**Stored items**
•••

(** C5.  Write [ids] for the ids that the items end up with.  [insertAll]
    succeeds exactly when the batch is not empty and the table accepts it:
    the ids are proper values, pairwise distinct, and carried by no row of
    the table.  When it succeeds, the result is the sequence of the records
    appended to the table, one for each item and in the order of the items;
    every record has both time stamps equal to the one [now] of the call; and
    the ids of the records, generated or supplied, are pairwise distinct.
    In particular a batch of items without ids succeeds when the UUIDs drawn
    for it are pairwise distinct and new to the table, and the record at
    index [i] then carries the UUID drawn for the item at index [i]. *)
Theorem insertAll_returns_the_batch (now : Z) (uuid : nat → string)
    (items : list obj) (t : Table) :
  let ids := imap (λ i item, chosen_id (uuid i) item) items in
  ((∃ rows t', insertAll now uuid items t = (Ok rows, t'))
   ↔ items ≠ []
     ∧ Forall (λ v, nullish v = false) ids
     ∧ NoDup ids
     ∧ ∀ v, v ∈ ids → v ∉ keys t)
  ∧ (∀ rows t',
      insertAll now uuid items t = (Ok rows, t') →
      t' = t ++ rows
      ∧ length rows = length items
      ∧ (∀ i item,
           items !! i = Some item →
           ∃ rec,
             rows !! i = Some rec
             ∧ rec !! "id" = Some (chosen_id (uuid i) item)
             ∧ rec !! "createdAt" = Some (VDate now)
             ∧ rec !! "updatedAt" = Some (VDate now)
             ∧ ∀ k v, k ≠ "id" → k ≠ "createdAt" → k ≠ "updatedAt" →
                      item !! k = Some v → v ≠ VUndefined →
                      rec !! k = Some v)
      ∧ (∀ i j ri rj,
           i ≠ j → rows !! i = Some ri → rows !! j = Some rj →
           ri !! "id" ≠ rj !! "id"))
  ∧ (items ≠ [] →
     Forall (λ item, item !! "id" = None) items →
     (∀ i j, (i < length items)%nat → (j < length items)%nat → i ≠ j →
             uuid i ≠ uuid j) →
     (∀ i, (i < length items)%nat → VStr (uuid i) ∉ keys t) →
     ∃ rows,
       insertAll now uuid items t = (Ok rows, t ++ rows)
       ∧ ∀ i, (i < length items)%nat →
              ∃ rec, rows !! i = Some rec ∧ rec !! "id" = Some (VStr (uuid i))).
Proof.
  intros ids.
  pose proof (insertAll_unfold now uuid items t) as Hrun. cbv zeta in Hrun.
  set (rows0 := imap (λ i item, defined (insert_values now (uuid i) item)) items)
    in Hrun.
  assert (Hnil : rows0 = [] ↔ items = []).
  { split; intros H.
    - apply nil_length_inv. apply (f_equal length) in H.
      unfold rows0 in H. now rewrite length_imap in H.
    - unfold rows0. now rewrite H. }
  assert (Hadm : admissible rows0 t = true
                 ↔ Forall (λ v, nullish v = false) ids
                   ∧ NoDup ids ∧ ∀ v, v ∈ ids → v ∉ keys t).
  { rewrite admissible_spec. unfold rows0.
    now rewrite keys_inserted, not_null_inserted_rows. }
  assert (Hids : ∀ i item, items !! i = Some item → item !! "id" = None →
                           ids !! i = Some (VStr (uuid i))).
  { intros i item Hi Hnone. unfold ids, chosen_id.
    now rewrite list_lookup_imap, Hi; cbn; rewrite Hnone. }
  split; [|split].
  - rewrite Hrun. split.
    + intros (rows & t' & H).
      destruct (bool_decide (rows0 = [])) eqn:E; [discriminate|].
      apply bool_decide_eq_false in E.
      destruct (decide (admissible rows0 t = true)) as [Ea|Ea];
        [|apply not_true_is_false in Ea; rewrite Ea in H; discriminate].
      split; [now rewrite <- Hnil | now apply Hadm].
    + intros (Hne & H). apply Hadm in H.
      rewrite bool_decide_eq_false_2 by now rewrite Hnil.
      rewrite H. eauto.
  - intros rows t'. rewrite Hrun.
    destruct (bool_decide (rows0 = [])); [discriminate|].
    destruct (decide (admissible rows0 t = true)) as [Ea|Ea];
      [|apply not_true_is_false in Ea; rewrite Ea; discriminate].
    rewrite Ea. intros [= <- <-].
    apply Hadm in Ea as (Hproper & Hnd & _).
    split; [reflexivity|].
    split; [apply length_imap|].
    split.
    + intros i item Hi.
      exists (defined (insert_values now (uuid i) item)).
      split; [unfold rows0; now rewrite list_lookup_imap, Hi|].
      destruct (inserted_row_fields now (uuid i) item) as (Hid & Hc & Hu & Hr).
      split; [|now repeat split].
      apply Hid. unfold ids in Hproper. rewrite Forall_imap in Hproper.
      now apply (Hproper i).
    + intros i j ri rj Hij Hi Hj Heq.
      unfold rows0 in Hi, Hj. rewrite list_lookup_imap in Hi, Hj.
      destruct (items !! i) as [a|] eqn:Ei; [|discriminate].
      destruct (items !! j) as [b|] eqn:Ej; [|discriminate].
      injection Hi as <-. injection Hj as <-.
      unfold ids in Hproper. rewrite Forall_imap in Hproper.
      destruct (inserted_row_fields now (uuid i) a) as (Hia & _).
      destruct (inserted_row_fields now (uuid j) b) as (Hjb & _).
      rewrite (Hia (Hproper i a Ei)), (Hjb (Hproper j b Ej)) in Heq.
      injection Heq as Heq.
      apply Hij. eapply NoDup_lookup; [exact Hnd| |].
      * unfold ids. now rewrite list_lookup_imap, Ei.
      * unfold ids. rewrite list_lookup_imap, Ej. cbn. now rewrite Heq.
  - intros Hne Hnoid Hdistinct Hfresh.
    rewrite Forall_lookup in Hnoid.
    assert (Hlen : length ids = length items) by apply length_imap.
    assert (Hat : ∀ i v, ids !! i = Some v →
                         (i < length items)%nat ∧ v = VStr (uuid i)).
    { intros i v Hv. pose proof (lookup_lt_Some _ _ _ Hv) as Hi.
      rewrite Hlen in Hi. split; [exact Hi|].
      destruct (lookup_lt_is_Some_2 items i Hi) as [item Hitem].
      rewrite (Hids i item Hitem (Hnoid i item Hitem)) in Hv. congruence. }
    assert (Hok : admissible rows0 t = true).
    { apply Hadm. split; [|split].
      - apply Forall_lookup. intros i v Hv.
        destruct (Hat i v Hv) as [_ ->]. reflexivity.
      - apply NoDup_alt. intros i j v Hi Hj.
        destruct (Hat i v Hi) as [Hi' ->]. destruct (Hat j _ Hj) as [Hj' Heq].
        destruct (decide (i = j)) as [|Hij]; [assumption|].
        injection Heq as Heq. now destruct (Hdistinct i j Hi' Hj' Hij).
      - intros v (i & Hv)%list_elem_of_lookup_1.
        destruct (Hat i v Hv) as [Hi ->]. now apply Hfresh. }
    exists rows0. split.
    + rewrite Hrun, Hok. now rewrite bool_decide_eq_false_2 by now rewrite Hnil.
    + intros i Hi.
      destruct (lookup_lt_is_Some_2 items i Hi) as [item Hitem].
      exists (defined (insert_values now (uuid i) item)).
      split; [unfold rows0; now rewrite list_lookup_imap, Hitem|].
      destruct (inserted_row_fields now (uuid i) item) as (Hid & _).
      unfold chosen_id in Hid. rewrite (Hnoid i item Hitem) in Hid.
      now apply Hid.
Qed.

•••

**What you need to do**
Of the entries above, transcribe exactly those lines that fall between the line containing "assert (Hlen : length" and the line containing "- apply Forall_lookup. intros i v Hv.", together with those two lines.

**Exercise output**
    assert (Hlen : length ids = length items) by apply length_imap.
    assert (Hat : ∀ i v, ids !! i = Some v →
                         (i < length items)%nat ∧ v = VStr (uuid i)).
    { intros i v Hv. pose proof (lookup_lt_Some _ _ _ Hv) as Hi.
      rewrite Hlen in Hi. split; [exact Hi|].
      destruct (lookup_lt_is_Some_2 items i Hi) as [item Hitem].
      rewrite (Hids i item Hitem (Hnoid i item Hitem)) in Hv. congruence. }
    assert (Hok : admissible rows0 t = true).
    { apply Hadm. split; [|split].
      - apply Forall_lookup. intros i v Hv.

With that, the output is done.